The documentation says input images may not contain text. Specifically, under Image Input Requirements → Other Requirements it says, “No Text”.
I just want to verify: does this means using OpenAI APIs for OCR
is prohibited?
is not supported?
is not possible?
We have used it successfully for OCR in the past. Also in the same document, there is mention of processing text in images, like that the model is not great at non-English and small text.
In my experience:
4o can read text in images jpg/webp/png/screenshots pasted directly in.
A few issues with PDF scanned docs but nothing worse than existing OCR.
I can’t comment on non-English as not tried that
In the OpenAI Images API documentation, the guideline “No text” refers to a recommendation to avoid including textual elements within images submitted for processing. This is because models like GPT-4’s vision capabilities are not optimized for interpreting text embedded in images, which can lead to inaccuracies or misinterpretations. By providing images without text, you ensure that the model focuses on visual content, leading to more accurate and reliable analysis.

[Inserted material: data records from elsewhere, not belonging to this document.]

(** * osquery filesystem layer: a shallow embedding of
      osquery/filesystem/filesystem.cpp

    The development covers the three parts of the source file that decide
    how much of the filesystem may be consumed: the permission validator
    ([safePermissions]), the glob translator and expander
    ([replaceGlobWildcards], [genGlobs], [resolveFilePattern]) and the
    bounded reader ([readFile]).  The POSIX build is modelled (the
    [#ifndef WIN32] branches are the ones taken), so [make_preferred] is the
    identity on path strings.

    Everything the source reaches through the platform layer (the
    filesystem, [PlatformFile], the privilege dropper) is an explicit value:
    a [Filesystem] record of oracles and a [PlatformFile] record that reads
    thread through. *)

From Stdlib Require Import ZArith List String Ascii Strings.Byte Bool Lia.
Import ListNotations.

Local Open Scope Z_scope.

(* ================================================================== *)
(** * Machine integers *)
(* ================================================================== *)

(** [size_t] is 64 bits wide; arithmetic on it wraps. *)
Definition size_t_modulus : Z := 2 ^ 64.

Definition to_size_t (z : Z) : Z := z mod size_t_modulus.

(** [std::string::npos], the all-ones [size_t]. *)
Definition npos : Z := size_t_modulus - 1.

(** [static_cast<off_t>(x)] of a 64-bit unsigned [x]: two's complement
    reinterpretation as a signed 64-bit value. *)
Definition to_off_t (z : Z) : Z := (z + 2 ^ 63) mod 2 ^ 64 - 2 ^ 63.
(* ===== verification/_CoqProject ===== *)
-Q . S2P
Prelude.v
MachineInt.v
RustStr.v
Json.v
Company.v
Usage.v
Conditions.v
Prices.v
Catalog.v
Event.v
AskWire.v
AskTable.v
AskWorld.v
AskGate.v
AskHead.v
AskBroker.v
AskSweep.v
AskSafety.v
AskAuthority.v
AskFacts.v
AskDue.v
AskToy.v
AskTheorems.v
AskWitness.v
Filters.v
Subscription.v
SubscriptionFacts.v
Delivery.v
DeliveryFacts.v
Feed.v
Attribution.v
Calendar.v
Engine.v
EngineFacts.v
Reconcile.v
GitPerms.v
Conformance.v
Tracing.v
AuditLog.v
Credits.v
CreditsFacts.v
Resolver.v
Campaign.v
MoneyTheorems.v
Escrow.v
EscrowFacts.v
EscrowSteps.v
EscrowFunds.v
EscrowTheorems.v
MoneyWitness.v
Pairing.v
PairingFacts.v
Queue.v
QueueFacts.v
JobWire.v
JobTable.v
JobFacts.v
JobBroker.v
JobBrokerFacts.v
JobDelivery.v
JobWitness.v
Metering.v
Gateway.v
GatewayWorld.v
GatewayWorldFacts.v
GatewaySettle.v
GatewaySettleFacts.v
GatewayAuth.v
GatewayTheorems.v
GatewayWitness.v
Network.v
Payments.v
TopUps.v
TopUpFacts.v
PaymentFacts.v
TopUpTheorems.v
QrCode.v
Workflow.v
WorkflowRuns.v
WorkflowSchedule.v
(* ===== verification/MachineInt.v ===== *)
(** * Machine integers

    Rust's fixed-width integers are [Z] with their range stated where it
    matters. Saturating, checked and absolute-difference operations are the
    standard library's. Plain [+] on [u128] wraps, which is what a release
    build does (no profile of the workspace turns [overflow-checks] on); a
    debug build panics in the cases where a wrap would change the value. Rust's
    [f64] is the standard library's binary64. *)

From Stdlib Require Import ZArith Lia SpecFloat.
From stdpp Require Import base numbers.
From S2P Require Import Prelude.
Local Open Scope Z_scope.

Definition u32_max : Z := 4294967295.
Definition u64_max : Z := 18446744073709551615.
Definition u128_modulus : Z := 340282366920938463463374607431768211456.
Definition i32_min : Z := -2147483648.
Definition i32_max : Z := 2147483647.
Definition i64_min : Z := -9223372036854775808.
Definition i64_max : Z := 9223372036854775807.

(** A value of type [u64]. *)
Definition in_u64 (x : Z) : Prop := 0 <= x <= u64_max.
(** A value of type [u128]. *)
Definition in_u128 (x : Z) : Prop := 0 <= x < u128_modulus.

(** [u64::saturating_add], [u64::saturating_sub]. *)
Definition saturating_add64 (a b : Z) : Z := Z.min (a + b) u64_max.
Definition saturating_sub64 (a b : Z) : Z := Z.max (a - b) 0.

(** [u64::checked_mul], [u64::checked_add]. *)
Definition checked_mul64 (a b : Z) : option Z :=
  if a * b <=? u64_max then Some (a * b) else None.
Definition checked_add64 (a b : Z) : option Z :=
  if a + b <=? u64_max then Some (a + b) else None.

(** [i64]: its range, the saturating and the checked operations on a result. *)
Definition in_i64 (x : Z) : bool := (i64_min <=? x) && (x <=? i64_max).
Definition saturate_i64 (x : Z) : Z := Z.max i64_min (Z.min x i64_max).
Definition checked_i64 (x : Z) : option Z := if in_i64 x then Some x else None.

(** [abs_diff] on an unsigned type. *)
Definition abs_diff (a b : Z) : Z := Z.abs (a - b).

(** [+] on [u128]. *)
Definition wrap128 (x : Z) : Z := x mod u128_modulus.
Definition add128 (a b : Z) : Z := wrap128 (a + b).

(** ** Facts *)

Lemma wrap128_range x : in_u128 (wrap128 x).
Proof. apply Z.mod_pos_bound. reflexivity. Qed.

Lemma wrap128_small x : in_u128 x -> wrap128 x = x.
Proof. apply Z.mod_small. Qed.

Lemma wrap128_add_l a b : wrap128 (wrap128 a + b) = wrap128 (a + b).
Proof. apply Zplus_mod_idemp_l. Qed.

Lemma wrap128_add_r a b : wrap128 (a + wrap128 b) = wrap128 (a + b).
Proof. apply Zplus_mod_idemp_r. Qed.

Lemma add128_small a b : 0 <= a -> 0 <= b -> a + b < u128_modulus -> add128 a b = a + b.
Proof. intros. apply wrap128_small. unfold in_u128. lia. Qed.

Lemma saturating_add64_range a b : in_u64 a -> in_u64 b -> in_u64 (saturating_add64 a b).
Proof. unfold in_u64, saturating_add64, u64_max. lia. Qed.

(** Saturating addition is associative on non-negative values: a chain of
    them is the saturated sum. *)
Lemma saturating_add64_assoc a b c :
  0 <= a -> 0 <= b -> 0 <= c ->
  saturating_add64 (saturating_add64 a b) c = Z.min (a + b + c) u64_max.
Proof. unfold saturating_add64, u64_max. lia. Qed.

#[export] Hint Resolve wrap128_range saturating_add64_range : colony.

(** ** Double-precision numbers

    Rust's [f64] as the provider-cost reader uses it: the standard library's
    specification of binary64, whose operations round to nearest even. *)

Local Open Scope Z_scope.

Definition F64 : Type := spec_float.

(** [n as f64], [a * b], [a + b]. *)
Definition f64_of_int (n : Z) : F64 := binary_normalize 53 1024 n 0 false.
Definition f64_mul (a b : F64) : F64 := SFmul 53 1024 a b.
Definition f64_add (a b : F64) : F64 := SFadd 53 1024 a b.
Definition f64_div (a b : F64) : F64 := SFdiv 53 1024 a b.
Definition f64_zero : F64 := S754_zero false.

(** [f64::is_finite], [a > b] and [a >= b], both false on a NaN. *)
Definition is_finite (x : F64) : bool :=
  match x with S754_zero _ | S754_finite _ _ _ => true | _ => false end.
Definition f64_gt (a b : F64) : bool := SFltb b a.
Definition f64_ge (a b : F64) : bool := SFleb b a.

(** [f64::round], half away from zero. The result is a whole number whenever
    the argument is finite: its value is given instead of its bits. *)
Definition f64_round (x : F64) : option Z :=
  match x with
  | S754_zero _ => Some 0
  | S754_finite neg m e =>
      let magnitude :=
        if 0 <=? e then Z.pos m * 2 ^ e
        else (Z.pos m + 2 ^ (- e - 1)) / 2 ^ (- e) in
      Some (if neg then - magnitude else magnitude)
  | _ => None
  end.

(** ** Facts *)

Lemma f64_round_finite x : is_some (f64_round x) = is_finite x.
Proof. by destruct x. Qed.

Lemma f64_round_sign neg m e n :
  f64_round (S754_finite neg m e) = Some n -> if neg then n <= 0 else 0 <= n.
Proof.
  cbn. intros [= <-].
  assert (0 <= if 0 <=? e then Z.pos m * 2 ^ e else (Z.pos m + 2 ^ (- e - 1)) / 2 ^ (- e)).
  { destruct (Z.leb_spec 0 e).
    - pose proof (Z.pow_pos_nonneg 2 e). lia.
    - apply Z.div_pos; [|apply Z.pow_pos_nonneg; lia].
      pose proof (Z.pow_nonneg 2 (- e - 1)). lia. }
  destruct neg; lia.
Qed.

(** Rounding a positive number below a half gives zero, and only then. *)
Lemma f64_round_zero m e :
  f64_round (S754_finite false m e) = Some 0 <-> 2 * Z.pos m < 2 ^ (- e) /\ e < 0.
Proof.
  cbn. destruct (Z.leb_spec 0 e).
  - split; [intros [= Hz]|lia]. pose proof (Z.pow_pos_nonneg 2 e). lia.
  - assert (2 ^ (- e) = 2 * 2 ^ (- e - 1)) as Hp
      by (rewrite <- Z.pow_succ_r by lia; f_equal; lia).
    pose proof (Z.pow_pos_nonneg 2 (- e - 1) ltac:(lia) ltac:(lia)).
    split.
    + intros [= Hz]. split; [|done]. apply Z.div_small_iff in Hz; lia.
    + intros [Hm _]. f_equal. apply Z.div_small. lia.
Qed.
(* ===== verification/Json.v ===== *)
(** * Ordered maps and JSON values

    Rust's [BTreeMap] as an association list kept sorted by key, so that
    iteration order is the list's order. The key order is a class; strings
    compare by bytes, pairs lexicographically, as the [Ord] instances do. Over
    them, the values of [serde_json] and the accessors the code uses. *)

From Stdlib Require Import ZArith Lia Ascii.
From stdpp Require Import base list strings numbers sorting.
From S2P Require Import Prelude MachineInt RustStr.
Local Open Scope Z_scope.

(** A total order on keys given by a comparison. *)
Class OrdKey (K : Type) := {
  kcmp : K -> K -> comparison;
  kcmp_eq a b : kcmp a b = Eq <-> a = b;
  kcmp_opp a b : kcmp b a = CompOpp (kcmp a b);
  kcmp_trans a b c : kcmp a b = Lt -> kcmp b c = Lt -> kcmp a c = Lt;
}.

Fixpoint string_cmp (a b : string) : comparison :=
  match a, b with
  | EmptyString, EmptyString => Eq
  | EmptyString, String _ _ => Lt
  | String _ _, EmptyString => Gt
  | String x a', String y b' =>
      match N.compare (N_of_ascii x) (N_of_ascii y) with
      | Eq => string_cmp a' b'
      | r => r
      end
  end.

Lemma string_cmp_eq a b : string_cmp a b = Eq <-> a = b.
Proof.
  revert b. induction a as [|x a IH]; intros [|y b]; cbn; try done.
  destruct (N.compare_spec (N_of_ascii x) (N_of_ascii y)) as [Hxy|Hxy|Hxy].
  - rewrite IH. apply (f_equal ascii_of_N) in Hxy. rewrite !ascii_N_embedding in Hxy.
    subst. split; [by intros -> | by intros [= ->]].
  - split; [done|]. intros [= -> _]. lia.
  - split; [done|]. intros [= -> _]. lia.
Qed.

Lemma string_cmp_opp a b : string_cmp b a = CompOpp (string_cmp a b).
Proof.
  revert b. induction a as [|x a IH]; intros [|y b]; cbn; try done.
  rewrite (N.compare_antisym (N_of_ascii x)).
  destruct (N.compare _ _); cbn; [apply IH | done | done].
Qed.

Lemma string_cmp_trans a b c : string_cmp a b = Lt -> string_cmp b c = Lt -> string_cmp a c = Lt.
Proof.
  revert b c. induction a as [|x a IH]; intros [|y b] [|z c]; cbn; try done.
  destruct (N.compare_spec (N_of_ascii x) (N_of_ascii y)) as [Hxy|Hxy|Hxy];
    destruct (N.compare_spec (N_of_ascii y) (N_of_ascii z)) as [Hyz|Hyz|Hyz];
    destruct (N.compare_spec (N_of_ascii x) (N_of_ascii z)) as [Hxz|Hxz|Hxz];
    try lia; try done.
  apply IH.
Qed.

#[export] Instance string_ord : OrdKey string := {|
  kcmp := string_cmp; kcmp_eq := string_cmp_eq;
  kcmp_opp := string_cmp_opp; kcmp_trans := string_cmp_trans |}.

#[export] Program Instance Z_ord : OrdKey Z := {| kcmp := Z.compare |}.
Next Obligation. apply Z.compare_eq_iff. Qed.
Next Obligation. intros. apply Z.compare_antisym. Qed.
Next Obligation. intros a b c. rewrite !Z.compare_lt_iff. lia. Qed.

Definition pair_cmp {A B} `{OrdKey A, OrdKey B} (p q : A * B) : comparison :=
  match kcmp (fst p) (fst q) with
  | Eq => kcmp (snd p) (snd q)
  | r => r
  end.

#[export] Program Instance pair_ord {A B} `{OrdKey A, OrdKey B} : OrdKey (A * B) :=
  {| kcmp := pair_cmp |}.
Next Obligation.
  intros A B ? ? [a b] [c d]. unfold pair_cmp; cbn.
  destruct (kcmp a c) eqn:E.
  - apply kcmp_eq in E as ->. rewrite kcmp_eq. split; [by intros -> | by intros [= ->]].
  - split; [done|]. intros [= -> _]. assert (kcmp c c = Eq) by (by apply kcmp_eq). congruence.
  - split; [done|]. intros [= -> _]. assert (kcmp c c = Eq) by (by apply kcmp_eq). congruence.
Qed.
Next Obligation.
  intros A B ? ? [a b] [c d]. unfold pair_cmp; cbn.
  rewrite (kcmp_opp a c). destruct (kcmp a c); cbn; [apply kcmp_opp | done | done].
Qed.
Next Obligation.
  intros A B ? ? [a b] [c d] [e f]. unfold pair_cmp; cbn.
  destruct (kcmp a c) eqn:E1; [| |done].
  - apply kcmp_eq in E1 as ->. destruct (kcmp c e) eqn:E2; [apply kcmp_trans | done | done].
  - intros _. destruct (kcmp c e) eqn:E2; [| |done].
    + apply kcmp_eq in E2 as ->. by rewrite E1.
    + intros _. by rewrite (kcmp_trans a c e).
Qed.

Section Maps.
Context {K V : Type} `{OrdKey K}.
Implicit Types (k : K) (v d : V) (m : list (K * V)) (f : V -> V).

(** [BTreeMap::get]. *)
Fixpoint bt_get k m : option V :=
  match m with
  | [] => None
  | (k', v) :: m' =>
      match kcmp k k' with
      | Eq => Some v
      | Lt => None
      | Gt => bt_get k m'
      end
  end.

(** [*map.entry(k).or_insert(d)] updated by [f]. *)
Fixpoint bt_update k d f m : list (K * V) :=
  match m with
  | [] => [(k, f d)]
  | (k', v) :: m' =>
      match kcmp k k' with
      | Eq => (k, f v) :: m'
      | Lt => (k, f d) :: (k', v) :: m'
      | Gt => (k', v) :: bt_update k d f m'
      end
  end.

(** [BTreeMap::insert]. *)
Definition bt_insert k v m : list (K * V) := bt_update k v (fun _ => v) m.

(** The loop [for a in l { upd(map.entry(key(a)).or_insert(d)) }]. *)
Definition bt_accum {A} (key : A -> K) (d : V) (upd : A -> V -> V) (l : list A) m : list (K * V) :=
  foldl (fun m a => bt_update (key a) d (upd a) m) m l.

Definition klt (p q : K * V) : Prop := kcmp (fst p) (fst q) = Lt.

(** The representation invariant: keys strictly ascending. *)
Definition bt_wf m : Prop := StronglySorted klt m.
End Maps.

Section MapFacts.
Context {K V : Type} `{OrdKey K}.
Implicit Types (k : K) (v d : V) (m : list (K * V)) (f : V -> V).

Lemma kcmp_refl k : kcmp k k = Eq.
Proof. by apply kcmp_eq. Qed.

Lemma kcmp_gt k k' : kcmp k k' = Gt -> kcmp k' k = Lt.
Proof. intros E. by rewrite kcmp_opp, E. Qed.

Lemma bt_wf_cons k v m :
  bt_wf ((k, v) :: m) <-> Forall (klt (k, v)) m /\ bt_wf m.
Proof.
  unfold bt_wf. split; [inversion 1; done|]. intros [? ?]. by constructor.
Qed.

Lemma bt_update_forall k d f m p :
  Forall (klt p) m -> kcmp (fst p) k = Lt -> Forall (klt p) (bt_update k d f m).
Proof.
  intros Hm Hk. induction Hm as [|[k' v'] m Hp Hm IH]; cbn; [by repeat constructor|].
  destruct (kcmp k k'); repeat constructor; done.
Qed.

Lemma bt_update_wf k d f m : bt_wf m -> bt_wf (bt_update k d f m).
Proof.
  induction m as [|[k' v'] m IH]; intros Hwf; cbn; [by repeat constructor|].
  rewrite bt_wf_cons in Hwf. destruct Hwf as [Hall Hwf].
  destruct (kcmp k k') eqn:E; rewrite bt_wf_cons.
  - apply kcmp_eq in E as ->. split; [|done]. eapply Forall_impl; [exact Hall|]. done.
  - rewrite bt_wf_cons. split; [|done]. constructor; [done|].
    eapply Forall_impl; [exact Hall|]. intros [k2 v2] Hk2. unfold klt in *; cbn in *.
    by eapply kcmp_trans.
  - split; [|by apply IH]. apply bt_update_forall; [done|]. by apply kcmp_gt.
Qed.

(** Reading back what an update wrote, and that it touches no other key. *)
Lemma bt_get_update_eq k d f m : bt_get k (bt_update k d f m) = Some (f (default d (bt_get k m))).
Proof.
  induction m as [|[k' v'] m IH]; cbn; [by rewrite kcmp_refl|].
  destruct (kcmp k k') eqn:E; cbn; rewrite ?kcmp_refl, ?E; done.
Qed.

Lemma bt_get_update_ne k k' d f m :
  bt_wf m -> k <> k' -> bt_get k' (bt_update k d f m) = bt_get k' m.
Proof.
  intros Hwf Hne. induction m as [|[k2 v2] m IH]; cbn.
  - destruct (kcmp k' k) eqn:E; [|done|done]. apply kcmp_eq in E. done.
  - rewrite bt_wf_cons in Hwf. destruct Hwf as [Hall Hwf].
    destruct (kcmp k k2) eqn:E; cbn.
    + apply kcmp_eq in E as ->. destruct (kcmp k' k2) eqn:E2; [|done|done].
      apply kcmp_eq in E2. done.
    + destruct (kcmp k' k) eqn:E2.
      * apply kcmp_eq in E2. done.
      * by rewrite (kcmp_trans k' k k2).
      * done.
    + destruct (kcmp k' k2); auto.
Qed.

Lemma bt_get_head_none k m :
  bt_wf m -> Forall (fun p => kcmp k (fst p) = Lt) m -> bt_get k m = None.
Proof.
  destruct m as [|[k' v'] m]; [done|]. intros _ HF. apply Forall_cons in HF as [Hk _].
  cbn in *. by rewrite Hk.
Qed.

(** The pairs of a well-formed map are its lookups. *)
Lemma bt_get_elem k v m : bt_wf m -> (k, v) ∈ m <-> bt_get k m = Some v.
Proof.
  induction m as [|[k' v'] m IH]; intros Hwf; cbn.
  - split; [by intros ?%not_elem_of_nil | done].
  - rewrite bt_wf_cons in Hwf. destruct Hwf as [Hall Hwf].
    rewrite elem_of_cons, (IH Hwf). destruct (kcmp k k') eqn:E.
    + apply kcmp_eq in E as ->. split; [|intros [= ->]; by left].
      intros [[= ->]|Hg]; [done|]. exfalso. rewrite <- IH in Hg by done.
      rewrite Forall_elem in Hall. apply Hall in Hg. unfold klt in Hg; cbn in Hg.
      by rewrite kcmp_refl in Hg.
    + split; [|done]. intros [[= -> ->]|Hg]; [by rewrite kcmp_refl in E|].
      exfalso. rewrite <- IH in Hg by done. rewrite Forall_elem in Hall.
      apply Hall in Hg. unfold klt in Hg; cbn in Hg.
      rewrite kcmp_opp in E. by rewrite Hg in E.
    + split; [|by right]. intros [[= -> ->]|Hg]; [by rewrite kcmp_refl in E | done].
Qed.

Lemma bt_wf_nodup m : bt_wf m -> NoDup (fst <$> m).
Proof.
  induction m as [|[k v] m IH]; [by constructor|]. rewrite bt_wf_cons. intros [Hall Hwf].
  rewrite fmap_cons. constructor; [|by apply IH].
  intros ([k' v'] & Hk & Hin)%list_elem_of_fmap. rewrite Forall_elem in Hall. apply Hall in Hin.
  unfold klt in Hin; cbn in *. rewrite Hk in Hin. by rewrite kcmp_refl in Hin.
Qed.

(** Maps with the same lookups are equal: iteration order carries no
    information beyond the contents. *)
Lemma bt_ext m1 m2 :
  bt_wf m1 -> bt_wf m2 -> (forall k, bt_get k m1 = bt_get k m2) -> m1 = m2.
Proof.
  intros H1 H2 Heq. apply (StronglySorted_unique_strong klt); [|done|done|].
  - intros [a x] [b y] _ _ Hab Hba. unfold klt in *; cbn in *.
    rewrite kcmp_opp, Hab in Hba. done.
  - assert (forall m, bt_wf m -> NoDup m) as Hnd.
    { intros m Hm. induction Hm as [|[k v] m Hm IH Hk]; constructor; [|done].
      intros Hin. rewrite Forall_elem in Hk. apply Hk in Hin.
      unfold klt in Hin; cbn in Hin. by rewrite kcmp_refl in Hin. }
    apply NoDup_Permutation; [by apply Hnd | by apply Hnd |].
    intros [k v]. rewrite !bt_get_elem by done. by rewrite Heq.
Qed.

Section Accum.
Context `{EqDecision K} {A : Type} (key : A -> K) (d : V) (upd : A -> V -> V).

Lemma bt_accum_wf l m : bt_wf m -> bt_wf (bt_accum key d upd l m).
Proof.
  revert m. induction l as [|a l IH]; intros m Hm; cbn; [done|].
  apply IH. by apply bt_update_wf.
Qed.

(** The accumulator at [k] is the fold of the elements with that key. *)
Lemma bt_accum_get l m k :
  bt_wf m ->
  bt_get k (bt_accum key d upd l m) =
  match filter (fun a => key a = k) l with
  | [] => bt_get k m
  | fl => Some (foldl (fun v a => upd a v) (default d (bt_get k m)) fl)
  end.
Proof.
  revert m. induction l as [|a l IH]; intros m Hm; cbn; [done|].
  unfold bt_accum in IH; rewrite IH by (by apply bt_update_wf).
  destruct (decide (key a = k)) as [<-|Hne]; cbn.
  - rewrite bt_get_update_eq. cbn. by destruct (filter _ l).
  - by rewrite bt_get_update_ne.
Qed.

Lemma bt_accum_get_nil l k :
  bt_get k (bt_accum key d upd l []) =
  match filter (fun a => key a = k) l with
  | [] => None
  | fl => Some (foldl (fun v a => upd a v) d fl)
  end.
Proof. rewrite bt_accum_get by constructor. done. Qed.
End Accum.
End MapFacts.

(** ** Sorting by key *)

(** [a.cmp(&b) != Greater]. *)
Definition kleb {K} `{OrdKey K} (a b : K) : bool :=
  match kcmp a b with
  | Gt => false
  | _ => true
  end.

Section KeyOrder.
Context {K : Type} `{OrdKey K}.
Implicit Types a b c : K.

Lemma kleb_total a b : kleb a b = true \/ kleb b a = true.
Proof. unfold kleb. rewrite (kcmp_opp a b). destruct (kcmp a b); cbn; auto. Qed.

Lemma kleb_spec a b : kleb a b = true <-> a = b \/ kcmp a b = Lt.
Proof.
  unfold kleb. rewrite <- kcmp_eq. destruct (kcmp a b); naive_solver.
Qed.

Lemma kleb_trans a b c : kleb a b = true -> kleb b c = true -> kleb a c = true.
Proof.
  rewrite !kleb_spec. intros [->|H1] [->|H2]; auto. right. by eapply kcmp_trans.
Qed.

Lemma kleb_anti a b : kleb a b = true -> kleb b a = true -> a = b.
Proof.
  rewrite !kleb_spec. intros [->|H1] [?|H2]; auto. rewrite kcmp_opp, H1 in H2. done.
Qed.

Lemma kcmp_lt_ne a b : kcmp a b = Lt -> a <> b.
Proof. intros H1 ->. by rewrite kcmp_refl in H1. Qed.
End KeyOrder.

(** ** Totals

    The sum of a map of amounts; an entry update adds exactly what it adds. *)

Definition bt_sum {K} (m : list (K * Z)) : Z := foldr (fun p s => snd p + s) 0 m.

Lemma bt_sum_update {K} `{OrdKey K} (k : K) (f : Z -> Z) m :
  bt_wf m ->
  bt_sum (bt_update k 0 f m) = bt_sum m - default 0 (bt_get k m) + f (default 0 (bt_get k m)).
Proof.
  unfold bt_sum. intros Hwf. induction m as [|[k' v'] m IH]; cbn; [lia|].
  rewrite bt_wf_cons in Hwf. destruct Hwf as [Hall Hwf]. specialize (IH Hwf).
  destruct (kcmp k k'); cbn in *; lia.
Qed.

#[export] Hint Resolve bt_update_wf bt_accum_wf : colony.

(** ** JSON values

    [serde_json::Value] as the asks and the audit log read and build it: its
    six variants, its readers, and objects as ordered maps (the crate is built
    without [preserve_order]). A number is the integer it is, or its text.
    Parsing and printing are the library's ([JsonLib]). *)

Local Open Scope Z_scope.

Inductive Json :=
| JNull
| JBool (b : bool)
| JInt (n : Z)
| JFloat (text : string)
| JString (s : string)
| JArray (items : list Json)
| JObject (fields : list (string * Json)).

(** [serde_json::from_str] and [Value::to_string]. *)
Class JsonLib := {
  json_from_str : string -> option Json;
  json_to_string : Json -> string;
}.

(** Integers are a [u64] or a negative [i64]. *)
Definition json_int_ok (n : Z) : bool := (i64_min <=? n) && (n <=? u64_max).

(** What the library documents: printing is undone by parsing. *)
Class JsonLaws `{JsonLib} : Prop := {
  json_read_printed v fields :
    v = JObject fields -> bt_wf fields ->
    Forall (fun f => match snd f with
                     | JNull | JBool _ | JString _ => True
                     | JInt n => json_int_ok n = true
                     | _ => False
                     end) fields ->
    json_from_str (json_to_string v) = Some v;
}.

(** [Value::get] with a key. *)
Definition jget (v : Json) (key : string) : option Json :=
  match v with JObject fields => bt_get key fields | _ => None end.
(** [as_str], [as_bool], [as_u64], [as_i64], [as_array], [is_null]. *)
Definition as_string (v : Json) : option string := match v with JString s => Some s | _ => None end.
Definition as_bool (v : Json) : option bool := match v with JBool b => Some b | _ => None end.
Definition as_u64 (v : Json) : option Z :=
  match v with JInt n => if (0 <=? n) && (n <=? u64_max) then Some n else None | _ => None end.
Definition as_i64 (v : Json) : option Z :=
  match v with JInt n => if (i64_min <=? n) && (n <=? i64_max) then Some n else None | _ => None end.
Definition as_array (v : Json) : option (list Json) :=
  match v with JArray items => Some items | _ => None end.
Definition is_null (v : Json) : bool := match v with JNull => true | _ => false end.

(** [value.get(key).and_then(Value::as_str)]. *)
Definition get_str (v : Json) (key : string) : option string := jget v key ≫= as_string.

(** [json!({ k: v, .. })]: a map built field by field. *)
Definition json_object (fields : list (string * Json)) : Json :=
  JObject (foldl (fun m f => bt_insert (fst f) (snd f) m) [] fields).

(** [value[key] = v] on an object. *)
Definition jset (key : string) (v : Json) (object : Json) : Json :=
  match object with
  | JObject fields => JObject (bt_insert key v fields)
  | _ => object
  end.

(** ** Facts *)

Lemma foldl_insert_wf (fields : list (string * Json)) m :
  bt_wf m -> bt_wf (foldl (fun m f => bt_insert (fst f) (snd f) m) m fields).
Proof.
  revert m. induction fields as [|f fields IH]; intros m Hm; cbn; [done|].
  apply IH. by apply bt_update_wf.
Qed.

I have a good example that backs that up…
That said… This section is ‘API Requirements’ - Input images must meet the following requirements to be used in the API.
To help models understand PDF content, we put into the model’s context both the extracted text and an image of each page. The model can then use both the text and the images to generate a response. This is useful, for example, if diagrams contain key information that isn’t in the text.